Das "seelische Wohl" fest im Blick

G20 – ein Begriff, der in Hamburg zurzeit Verwunderung, Erschrecken und auch Wut auslöst. Für viele Polizistinnen und Polizisten ist die Erinnerung zusätzlich noch mit körperlichen Schmerzen verbunden. In der Masse wurden die verletzen Einsatzkräfte im Bundeswehrkrankenhaus Hamburg medizinisch versorgt. Begleitet wurden die Polizistinnen und Polizisten dabei auch von der Seelsorge. Ein Polizeiseelsorger und ein Militärseelsorger kümmerten sich um ihr „seelisches Wohl“. Wichtig waren dabei Gespräche über aktuell Erlebtes. Natürlich galt die seelsorgerliche Begleitung auch den Mitarbeiterinnen und Mitarbeitern im Bundeswehrkrankenhaus.
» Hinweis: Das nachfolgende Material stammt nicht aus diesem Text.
(** The day starts within 14 hours of midnight UTC, by an offset that holds
    around it. *)
Lemma startOfDay_near n : day_inside n -> exists a,
  n * DAY - 26 * HOUR <= a <= n * DAY + 26 * HOUR /\ startOfDay (day_key n) tz = Some (Some (n * DAY - off a)).
Proof.
  intros Hn. destruct (startOfDay_cases n Hn) as (first & last & H1 & H2 & _ & H4). rewrite H4.
  assert (H : forall t, t ∈ readings (n * DAY) -> exists a, n * DAY - 26 * HOUR <= a <= n * DAY + 26 * HOUR /\ t = n * DAY - off a).
  { intros t Ht. apply readings_candidate in Ht as (o & Ho & ->).
    unfold probes in Ho. rewrite !elem_of_cons, elem_of_nil in Ho.
    destruct Ho as [->|[->|[->|[]]]]; eexists; (split; [|done]); unfold HOUR; lia. }
  destruct (decide _) as [_|_]; [destruct (H first H1) as (a & Ha & ->)|destruct (H last H2) as (a & Ha & ->)]; eauto.
Qed.

(** Offsets a few days apart differ by a day at most. *)
Definition day_apart : Prop := forall a b, Z.abs (a - b) <= 4 * DAY -> Z.abs (off a - off b) <= DAY.

Lemma startOfDay_mono n s s' : day_apart -> day_inside n -> day_inside (n + 1) ->
  startOfDay (day_key n) tz = Some (Some s) -> startOfDay (day_key (n + 1)) tz = Some (Some s') -> s <= s'.
Proof.
  intros Hd Hn Hn' E E'. destruct (startOfDay_near n Hn) as (a & Ha & H). destruct (startOfDay_near _ Hn') as (b & Hb & H').
  rewrite E in H. rewrite E' in H'. injection H as ->. injection H' as ->.
  specialize (Hd b a). unfold HOUR, DAY in *. lia.
Qed.

(** The start of a local day, in a zone that changes at most
    once in 52 hours: where some instant reads midnight, the first instant of the day; where midnight is skipped, the
    instant it would have been by the smaller of the offsets around it. *)
Theorem startOfDay_first (n : Z) : seldom_changes off -> day_inside n ->
  let w := n * DAY in
  exists s, startOfDay (day_key n) tz = Some (Some s) /\
    ((exists t, reads w t) -> dayKey (Some s) tz = Some (day_key n) /\
       forall t, key_range t -> dayKey (Some t) tz = Some (day_key n) -> s <= t) /\
    (~ (exists t, reads w t) -> s = w - Z.min (off (w - 26 * HOUR)) (off (w + 26 * HOUR))).
Proof.
  intros Hs Hn w. destruct (startOfDay_cases n Hn) as (first & last & H1 & H2 & H3 & H4). fold w in H1, H2, H3, H4.
  destruct (day_inside_inside n Hn) as [Hok Hin].
  assert (Hw0 : w mod 1000 = 0) by (unfold w, DAY; dlia).
  eexists. split; [exact H4|]. split.
  - intros Hex. pose proof (readings_valid w Hs Hw0 Hex) as Hv.
    pose proof (proj1 (Hv first) H1) as [Hm Hf].
    rewrite decide_True by (rewrite Hf; unfold DAY; lia).
    pose proof (reads_offset _ _ (conj Hm Hf)) as Ef. pose proof (off_range first) as Ho.
    assert (Hk : key_range first).
    { unfold key_range, day_inside, w, MAX_ZONE_OFFSET_MS, HOUR, DAY in *. dlia. }
    split; [apply dayKey_eq; [done|done|]; rewrite Hf; unfold w, DAY; lia|].
    intros t Ht. rewrite dayKey_eq by done. fold w. intros Hr. destruct (Z.le_gt_cases first t) as [|Hlt]; [done|exfalso].
    pose proof (off_range t) as Ho'. unfold wall in Hr. rewrite <-(law_second _ _ _ Hlaw t) in Hr, Ho'.
    set (u := t / 1000 * 1000) in *. assert (Hu : u <= t < u + 1000) by (unfold u; dlia).
    assert (Hu0 : u mod 1000 = 0) by (unfold u; rewrite Z.mod_mul; done).
    assert (Hwu : wall u = u + off u) by (unfold wall; dlia).
    set (v := w - off u). assert (Hv0 : v mod 1000 = 0) by (unfold v; pose proof (law_whole _ _ _ Hlaw u); dlia).
    destruct (Hs v u first) as [E|E]; try (unfold v, MAX_ZONE_OFFSET_MS, HOUR, DAY in *; lia).
    assert (reads w v) as Hrv by (split; [done|unfold wall; rewrite <-E; unfold v in *; dlia]).
    apply Hv, H3 in Hrv. unfold v in *. lia.
  - intros Hno. pose proof (readings_skipped w Hs Hw0 Hno) as Hv.
    pose proof (H3 _ (proj2 (Hv _) (or_introl eq_refl))) as Hb. pose proof (H3 _ (proj2 (Hv _) (or_intror eq_refl))) as Ha.
    destruct (decide _) as [Hd|_]; [exfalso|apply Hv in H2; lia].
    apply Hno. exists first.
    assert (Hm : first mod 1000 = 0).
    { apply (candidate_whole w); [done|]. by apply readings_candidate. }
    split; [done|]. apply Hv in H1.
    pose proof (off_range (w - 26 * HOUR)) as Ho1. pose proof (off_range (w + 26 * HOUR)) as Ho2.
    assert (Hf : wall first = first + off first) by (unfold wall; dlia). rewrite Hf in *.
    destruct (Hs (w - 26 * HOUR) first (w + 26 * HOUR)) as [E|E]; unfold MAX_ZONE_OFFSET_MS, HOUR in *; lia.
Qed.
End WallClock.

Module Demo.
(** A zone from its offset. *)
Definition zone_of (off : Z -> Z) (t : Z) : option Parts := Some (parts_of (t / 1000 * 1000 + off t)).

Definition at_ (s : string) : option Z := Date_parse (fun _ => None) (js s).
Definition ms (s : string) : Z := default 0 (at_ s).

(** Europe/Amsterdam around 2026, America/Santiago's midnight gap of 6
    September 2026, and America/Toronto in March 1919, whose gap starts half an
    hour before midnight. *)
Definition amsterdam (t : Z) : Z :=
  if (ms "2026-03-29T01:00:00Z" <=? t) && (t <? ms "2026-10-25T01:00:00Z") then 2 * HOUR else HOUR.
Definition santiago (t : Z) : Z := if ms "2026-09-06T04:00:00Z" <=? t then - 3 * HOUR else - 4 * HOUR.
Definition toronto (t : Z) : Z := if ms "1919-03-31T04:30:00Z" <=? t then - 4 * HOUR else - 5 * HOUR.

Definition Intl (timeZone : jstr) : option (Z -> option Parts) :=
  if jeqb timeZone (js "UTC") then Some (zone_of (fun _ => 0))
  else if jeqb timeZone (js "Europe/Amsterdam") then Some (zone_of amsterdam)
  else if jeqb timeZone (js "America/Santiago") then Some (zone_of santiago)
  else if jeqb timeZone (js "America/Toronto") then Some (zone_of toronto)
  else None.
Definition none (s : jstr) : option Z := None.
Definition TZ := js "Europe/Amsterdam".
(** C36 (safety). What a read of a range claims to have seen, it has seen.  The
    provider may take the two bounds for any instants whose wall clock shows
    the digits sent (in the zone of the account when it is known, in any zone
    otherwise), answers a page with that part of the entries that start between
    them, and may fail at any page; between two pages it may gain entries, at
    any place of its list, but no entry is removed or changed.  A read that is
    complete then has every entry that was there at its first page and starts
    in the scope it records; and any read, whatever the answers were, has each
    entry once.  When an entry is removed between two pages, which the code
    expects ("can make the next page skip one entry"), a read that is complete
    may have missed one ([Demo.deletion_skips]). *)
Theorem readRange_complete Intl other (c : ReadContext) (tz : jstr) (off start_of : _) (f t a e : Z)
    (id sent received : jstr) (entries : Z -> list fields_map) (b : RangeBounds) (read : RangeRead) :
  zone_law Intl tz off -> c_timeZone c = None \/ (c_timeZone c = Some tz /\ tz <> [] /\ seldom_changes off) ->
  safe f -> safe t -> rangeBounds Intl f t (c_timeZone c) = Some b ->
  taken_for Intl tz (b_start b) a -> taken_for Intl tz (b_end b) e ->
  pages_answered c b (fun page => List.filter (fun m => (a <=? start_of m) && (start_of m <? e)) (entries page)) ->
  (forall p, 1 <= p -> Forall has_id (entries p) /\ entries p `sublist_of` entries (p + 1)) ->
  (forall p q m n, 1 <= p -> 1 <= q -> m ∈ entries p -> n ∈ entries q ->
     text_of (jget (js "id") m) = text_of (jget (js "id") n) -> m = n) ->
  readRange Intl c id sent received f t = Ok read ->
  NoDup (map c_id (records (observation read))) /\
  (complete (o_header (observation read)) = true -> error read = None /\
   exists F T g, scope (o_header (observation read)) = InRange g /\ ms other (r_from g) = Some F /\ ms other (r_to g) = Some T /\
     forall m, m ∈ entries 1 -> F <= start_of m < T -> canonicalEntry m ∈ records (observation read)).
Proof.
  intros Hlaw Hz Hf Ht Eb Ha He Hp Hgrow Huniq Hread. split; [by eapply readRange_once|]. revert Hread.
  set (matched := fun page => List.filter _ (entries page)) in *.
  assert (Hb : exists F T, b_from b = Some F /\ b_to b = Some T /\ F mod 1000 = 0 /\ T mod 1000 = 0 /\
    Z.abs (F - f) <= 2 * DAY /\ Z.abs (T - t) <= 2 * DAY /\ a <= F /\ T <= e).
  { destruct Hz as [Hz|(Hz & Hne & Hs)]; rewrite Hz in Eb.
    - destruct (bounds_unknown Intl other tz off Hlaw f t b Hf Ht Eb) as (F & T & H1 & H2 & H3 & H4 & H5 & H6 & H7).
      exists F, T. destruct (H7 a e Ha He). by split_and!.
    - destruct (bounds_known Intl other tz off Hlaw f t b Hs Hf Ht Hne Eb) as (F & T & H1 & H2 & H3 & H4 & H5 & H6 & H7).
      exists F, T. destruct (H7 a e Ha He). by split_and!. }
  destruct Hb as (F & T & EF & ET & HF & HT & Hff & Htt & HaF & HTe).
  assert (Htext : forall x y, safe y -> Z.abs (x - y) <= 2 * DAY -> x mod 1000 = 0 ->
    exists s, clockifyInstant (Some x) = Some s /\ ms other s = Some x).
  { intros x y Hy Hxy Hx0. assert (Hd : day_ok (x / DAY)).
    { revert Hy. unfold safe, day_ok. destruct day_bounds as [-> ->]. unfold DAY in *. intros. dlia. }
    destruct (iso_text other x Hd) as (s & Es & Ep). exists (without_millis s). unfold clockifyInstant. cbn [mbind option_bind].
    rewrite Es. split; [done|]. unfold ms. rewrite Ep. f_equal. dlia. }
  unfold readRange. rewrite Eb. cbn [or_throw mbind res_bind]. rewrite EF, ET. cbn [num_op].
  destruct (Htext F f Hf Hff HF) as (s1 & Es1 & Ps1).
  assert (exists s2, clockifyInstant (Some (Z.max F T)) = Some s2 /\ ms other s2 = Some (Z.max F T)) as (s2 & Es2 & Ps2).
  { destruct (Z.max_spec F T) as [[_ ->]|[_ ->]]; [by apply (Htext T t)|by apply (Htext F f)]. }
  rewrite Es1, Es2. cbn [or_throw mbind res_bind].
  destruct (read_pages _ c b 1 []) as [[[rs done_] fault]|] eqn:Er; [|done]. cbn [mbind res_bind].
  intros [= <-]. cbn [observation error o_header complete scope records]. intros ->.
  assert (forall p m, m ∈ matched p <-> m ∈ entries p /\ (a <=? start_of m) && (start_of m <? e) = true) as Hmatched.
  { intros p m. unfold matched. by rewrite !list_elem_of_In, filter_In. }
  apply (read_pages_all c b matched _ 1) in Er as (Herr & Hin & Hfrom); cbn [fst snd] in *; [|done|..|done].
  - subst fault. split; [done|]. exists F, (Z.max F T). eexists. split_and!; [done|by cbn|by cbn|]. intros m Hm Hr.
    apply dedupe_keeps.
    + apply Hin, Hmatched. split; [done|]. apply andb_true_iff. lia.
    + intros y (p & n & H1 & [Hn _]%Hmatched & ->)%Hfrom. rewrite !canonicalEntry_id. intros Heq. f_equal. by apply (Huniq p 1 n m).
  - intros p H1. apply Forall_forall. intros m [Hm _]%Hmatched. destruct (Hgrow p H1) as [Hid _]. rewrite Forall_forall in Hid. by apply Hid.
  - intros p H1. apply sublist_filter_bool, Hgrow, H1.
  - done.
  - intros m Hm. right. apply list_elem_of_lookup in Hm as [i Hi]. exists i. split; [done|]. cbn. lia.
  - intros x Hx. by apply elem_of_nil in Hx.
Qed.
Sicherungskräfte, Mitarbeiter der Krankenhausleitung, Pflegende, Ärztinnen und Ärzte waren dankbar für kurze und längere Gespräche, sowie, vor allem in der Nacht, für die Möglichkeit, in die reich gefüllte „Süßigkeitenbox“ greifen zu können: „Eine willkommene Abwechslung und eine nette Aufmerksamkeit!“ resümierte eine Mitarbeiterin der Notaufnahme.